When he was about fifty yards from the vehicle a figure jumped to the ground out of the back and disappeared round the side farmost from him. Maurice shouted wordlessly and made frantic efforts
to run faster. He thought he heard a door slam. An engine started. The back of the van started to close automatically; a black door descended smoothly, slowly, and silently.

Maurice tried to scream. He was crying, and waving and flapping both his arms to get attention. His feet were getting heavier every step he took.

The van jerked once, then moved away. It accelerated. Maurice continued trying to run to catch it, but gave up when the vehicle vanished over the crest of a hill.

Finally exhausted, he fell to his knees.

He was facing the line of trees. They were almost leafless now, and he could see, perched on the branches, some of the things that he had not seen clearly before. They were busy at some task,
flittering about individually and in groups.

Perhaps they had seen him. One of them called out what could have been a chattering, imbecilic greeting.

A number of them ventured forward out of the trees. Moving in fits and starts, they came towards him, spreading out as they did so.

The closer they got, the worse they looked.

Maurice knew he could not move another step. Resigned, he sat and waited for them.

Remembering he was hungry, he pulled one of the eggs from his pocket and put it in his mouth. Keeping his gaze steadily on the creatures, who were almost upon him, he bit down hard on the
egg.

Later.

He was lying down, so he stood up.

He opened his eyes, and found he could see round in all directions at once.

But he could not see directly up or down.

He tried to touch himself, to find out what he was, but he had lost the use of his arms, if he still had any.

He was hungry, but there was nothing anywhere that looked like food. Then he realized he had no mouth.

He stretched his many legs experimentally. He discovered he could move easily across the crusted surface of the earth, with almost no effort.

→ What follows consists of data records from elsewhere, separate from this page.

(** * Flappy Bird: the state-transition engine, its RNG and the ghost replay

    A shallow embedding of [src/state.ts] (the action classes [Tick], [Flap],
    [Pause], [Restart], [SpawnPipe] and their helpers), of [src/util.ts]
    ([RNG], [randomBetween], [clamp]) and of [calculateGhostPositions] from
    [src/observable.ts], followed by the properties of the specification.

    Numbers.  Every field of the program is a JavaScript [number].  The
    fields the program only ever uses as integers (clocks in milliseconds,
    counters, identifiers, the RNG seed) are [Z]; geometric quantities
    (positions, velocities, radii, the speed multiplier, random values) are
    exact rationals [Q].  The one place where the 53-bit mantissa of a double
    changes an integer result is [RNG.hash], whose product exceeds [2^53]: the
    rounding is written out there ([Num.fl53]).  Rational arithmetic is exact
    in the model; the rounding of non-integer doubles is not modelled. *)

From Stdlib Require Import ZArith QArith Qminmax List Bool Lia Lqa.
Import ListNotations.

Local Open Scope Z_scope.

(** ** JavaScript numbers *)

Module Num.

(** Round-to-nearest, ties-to-even, of an integer to a 53-bit mantissa: the
    double that JavaScript stores for the exact integer [z]. *)
Definition fl53 (z : Z) : Z :=
  let m := Z.abs z in
  if m <? 2 ^ 53 then z
  else
    let e := Z.log2 m - 52 in
    let q := m / 2 ^ e in
    let r := m mod 2 ^ e in
    let half := 2 ^ (e - 1) in
    let q' :=
      if r <? half then q
      else if half <? r then q + 1
      else if Z.even q then q else q + 1 in
    Z.sgn z * (q' * 2 ^ e).

(** [a < b], [a <= b] on rationals as booleans. *)
Definition ltb (a b : Q) : bool :=
  match Qcompare a b with Lt => true | _ => false end.

Definition leb (a b : Q) : bool :=
  match Qcompare a b with Gt => false | _ => true end.

End Num.

Declare Scope js_scope.
Delimit Scope js_scope with js.
Infix "<?" := Num.ltb (at level 70, no associativity) : js_scope.
Infix "<=?" := Num.leb (at level 70, no associativity) : js_scope.
Notation "a >? b" := (Num.ltb b a) (at level 70, no associativity) : js_scope.
Notation "a >=? b" := (Num.leb b a) (at level 70, no associativity) : js_scope.

(** ** util.ts *)

Module RNG.

Definition m : Z := 0x80000000.
Definition a : Z := 1103515245.
Definition c : Z := 12345.

(** [(RNG.a * seed + RNG.c) % RNG.m]: a double product, a double sum, and
    the remainder with the sign of the dividend ([Z.rem]). *)
Definition hash (seed : Z) : Z :=
  Z.rem (Num.fl53 (Num.fl53 (a * seed) + c)) m.

(** [hash / (RNG.m - 1)]. *)
Definition scale01 (hash : Z) : Q := (inject_Z hash / inject_Z (m - 1))%Q.

End RNG.

Record RandomResult : Type := mkRandomResult { value : Q; seed : Z }.

Definition randomBetween (currentSeed : Z) (minValue maxValue : Q) : RandomResult :=
  let nextSeed := RNG.hash currentSeed in
  let randomValue := (RNG.scale01 nextSeed * (maxValue - minValue) + minValue)%Q in
  {| value := randomValue; seed := nextSeed |}.

(** [Math.max(minBound, Math.min(maxBound, inputValue))]. *)
Definition clamp (inputValue minBound maxBound : Q) : Q :=
  Qmax minBound (Qmin maxBound inputValue).

(** ** types.ts *)

Module Vec2.
Record t : Type := mk { x : Q; y : Q }.
End Vec2.

Module Bird.
Record t : Type := mk { pos : Vec2.t; vel : Vec2.t; radius : Q }.
End Bird.

Module Pipe.
Record t : Type := mk {
  id : Z;
  x : Q;
  gapY : Q;
  gapHeight : Q;
  width : Q;
  passed : bool
}.
End Pipe.

Module GameHistory.
Record t : Type := mk { birdPositions : list Vec2.t; timestamp : Z }.
End GameHistory.

Module PipeData.
Record t : Type := mk { gapY : Q; gapHeight : Q; spawnTime : Q }.
End PipeData.

Inductive PowerUpType : Type := shrink | slowDown.

Definition PowerUpType_eqb (a b : PowerUpType) : bool :=
  match a, b with
  | shrink, shrink | slowDown, slowDown => true
  | _, _ => false
  end.

Module PowerUp.
Record t : Type := mk {
  id : Z;
  type : PowerUpType;
  pos : Vec2.t;
  collected : bool
}.
End PowerUp.

Record State : Type := mkState {
  bird : Bird.t;
  pipes : list Pipe.t;
  powerUps : list PowerUp.t;
  score : Z;
  lives : Z;
  gameEnd : bool;
  gameWon : bool;
  gameStarted : bool;
  isPaused : bool;
  countdown : Z;
  countdownTime : Z;
  time : Z;
  gameTime : Z;
  pipeSpawnQueue : list PipeData.t;
  originalPipeSpawnQueue : list PipeData.t;
  gameHistory : list GameHistory.t;
  currentRun : list Vec2.t;
  ghostBirds : list Vec2.t;
  gameCount : Z;
  rngSeed : Z;
  shrinkActive : bool;
  shrinkEndTime : Z;
  slowDownActive : bool;
  slowDownEndTime : Z;
  slowDownMultiplier : Q;
  powerUpsSpawned : Z;
  powerUpsCollected : Z;
  pipeSpawnIndex : Z;
  lastCollisionTime : Z;
  lastCollisionPipeId : Z
}.

(** ** state.ts: constants *)

Module Viewport.
Definition CANVAS_WIDTH : Q := 600.
Definition CANVAS_HEIGHT : Q := 400.
End Viewport.

Module Birb.
Definition WIDTH : Q := 42.
Definition HEIGHT : Q := 30.
Definition INITIAL_X : Q := (Viewport.CANVAS_WIDTH * (3 # 10))%Q.
Definition INITIAL_Y : Q := (Viewport.CANVAS_HEIGHT / 2)%Q.
End Birb.

Module Constants.
Definition PIPE_WIDTH : Q := 50.
Definition PIPE_SPEED : Q := 3.
Definition GRAVITY : Q := 1 # 2.
Definition FLAP_STRENGTH : Q := -7.
Definition BOUNCE_VELOCITY_MIN : Q := 4.
Definition BOUNCE_VELOCITY_MAX : Q := 7.
Definition COLLISION_COOLDOWN_MS : Z := 500.
Definition TICK_RATE_MS : Z := 16.
Definition INITIAL_LIVES : Z := 3.
Definition OFFSCREEN_THRESHOLD : Q := -50.
Definition COUNTDOWN_DURATION_MS : Z := 1000.
Definition POWERUP_SIZE : Q := 20.
Definition POWERUP_SPEED : Q := 1.
Definition SHRINK_DURATION : Z := 6000.
Definition SHRINK_SCALE : Q := 3 # 5.
Definition SLOW_DOWN_DURATION : Z := 8000.
Definition SLOW_DOWN_MIN_MULTIPLIER : Q := 3 # 10.
End Constants.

He made a clattering sound by rattling parts of the top of his body.

He waited.

Then, feeling deeply anxious, he scuttled towards the line of trees to join the others of his kind.

“At least,” he thought, “I shan’t be alone.”

But, when he reached the trees, he realized they had been dead for a long time.

The place was deserted.

 

LISA TUTTLE WAS BORN
in Houston, Texas, but has lived in Britain since 1980. She worked as a journalist for five years on a daily newspaper in Austin
and was an early member of the Clarion SF Writer’s Workshop. She sold her first story in 1971 and won the John W. Campbell Award in 1974 for best new science fiction writer.

Her first book,
Windhaven
, was a 1981 collaboration with George R.R. Martin, since when she has written such novels as
Familiar Spirit, Gabriel: A Novel of Reincarnation, Lost Futures,
The Pillow Friend
and
The Mysteries.
A new novella,
My Death
, recently appeared from PS Publishing, and her short fiction has been collected in
A Nest of Nightmares, A
Spaceship Built of Stone and Other Stories, Memories of the Body: Tales of Desire and Transformation
and
Ghosts & Other Lovers.
The latter volume, plus another collection entitled
My Pathology,
have recently been released as e-books.

Tuttle’s other works include the Young Adult novels
Snake Inside, Panther in Argyll and Love On-Line.
She is also the author of the non-fiction guides
Encyclopedia of Feminism,
Heroines: Women Inspired by Women
and
Mike Harrisons Dreamlands
, the erotic fantasy
Angela’s Rainbow
, and she has edited the acclaimed horror anthology by women,
Skin of
the Soul
, and the anthology of erotic ambiguity,
Crossing the Border.

“There’s not a lot I can say about this story,” admits the author. “I’m not myself a cat person, and never set out to write a cat fantasy, but a few years back I
realized that three friends of mine, all single women of a certain age who lived in New York City with their cats, had stopped complaining about their unsatisfactory sex-lives and the lack of
decent men, and seemed utterly content with their situation.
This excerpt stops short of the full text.